Interview : Edouard COUTY

Publié le 31 May 2022 à 13:25


Conseiller maître honoraire à la Cour des Comptes Ancien DHOS

INPH Le Mag : Bonjour Edouard COUTY, vous êtes le Médiateur National pour l’amélioration de la qualité de vie au travail des professionnels de santé
Vous avez été nommé en janvier 2017 par Marisol Touraine, avec la mission de préfigurer l’organisation des médiations au niveau régional et national. Vous avez été, reconduit en août 2017 par la ministre Agnès Buzin avec la mission de créer un service de médiation nationale au service des 1,2 millions de personnels des hôpitaux dans le but de résoudre les conflits professionnels.

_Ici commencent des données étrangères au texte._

(** The loop of [pq_sort]: it appends the traversal of the queue to
    [sorted] and leaves the queue empty. *)
Lemma drain_run fuel σ q t (sorted : list T) :
  σ !! q = Some t → is_bst t = true → length (iterate t) < fuel →
  while fuel
    (λ _, let! root := get_root q in ret (truthy root))
    (λ sorted, let! m := PriorityQueue_delete_min q in ret (sorted ++ [m]))
    sorted σ
  = Done (sorted ++ iterate t) (<[q := Empty]> σ).
Proof.
  revert σ t sorted.
  induction fuel as [|fuel IH]; intros σ t sorted Hq Hbst Hfuel; [lia|].
  cbn [while].
  rewrite (bind_Done _ _ σ (truthy t) σ)
    by by rewrite (bind_Done _ _ _ _ _ (get_root_run _ _ _ Hq)).
  destruct t as [|v l r]; cbn [truthy].
  - unfold ret. by rewrite app_nil_r, list_insert_id.
  - set (m := leftmost_node v l). set (t := Node v l r) in *.
    rewrite (bind_Done _ _ σ (sorted ++ [m]) (<[q := remove t m]> σ))
      by by rewrite (bind_Done _ _ _ _ _ (delete_min_run _ _ _ _ _ Hq)).
    pose proof (iterate_remove_leftmost v l r Hbst) as Hit. fold t m in Hit.
    rewrite (IH _ (remove t m)).
    + rewrite list_insert_insert_eq, Hit. by rewrite <- app_assoc.
    + by apply lookup_set with t.
    + by apply remove_is_bst.
    + rewrite Hit in Hfuel. rewrite length_cons in Hfuel. lia.
Qed.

Edouard Couty, un service de médiation nationale : qu’est-ce ? Pour qui ? Avec quoi ? À quel horizon ?
En réalité, ce que m’a demandé madame Tourraine c’est de proposer un service de médiation pour les professionnels qui travaillent à l’hôpital public. Madame Buzyn qui a confirmé la mission m’a demandé de préfigurer et de mettre en place ce service. Cette fonction de médiation couvre un champ très large puisqu’il englobe l’hôpital public et l’ensemble des personnes qui y travaillent : médecins (quel que soit leur statut, y compris les PUPH) et non médecins (soignants, administratifs ou techniques), titulaires ou contractuels, professionnels ou étudiants (en médecine, en soins infirmiers, aides-soignants...) et le secteur médico-social. Cela représente plus d’un million de personnes.

Cette fonction doit être concertée puis créée et mise en application par un décret en conseil d’État. Outre la création de cette fonction, ce texte définira les règles d’organisation de la fonction de médiation. Le décret définira les modalités de saisine (qui peut saisir les médiateurs régionaux ou interrégionaux ? Dans quelles conditions ?). J’ai proposé (en me basant sur des modèles existant dans d’autres secteurs) que cette fonction s’exerce à plusieurs niveaux : niveau national, avec un médiateur national et niveau régional ou interrégional (il y aura au total 9 à 10 médiateurs).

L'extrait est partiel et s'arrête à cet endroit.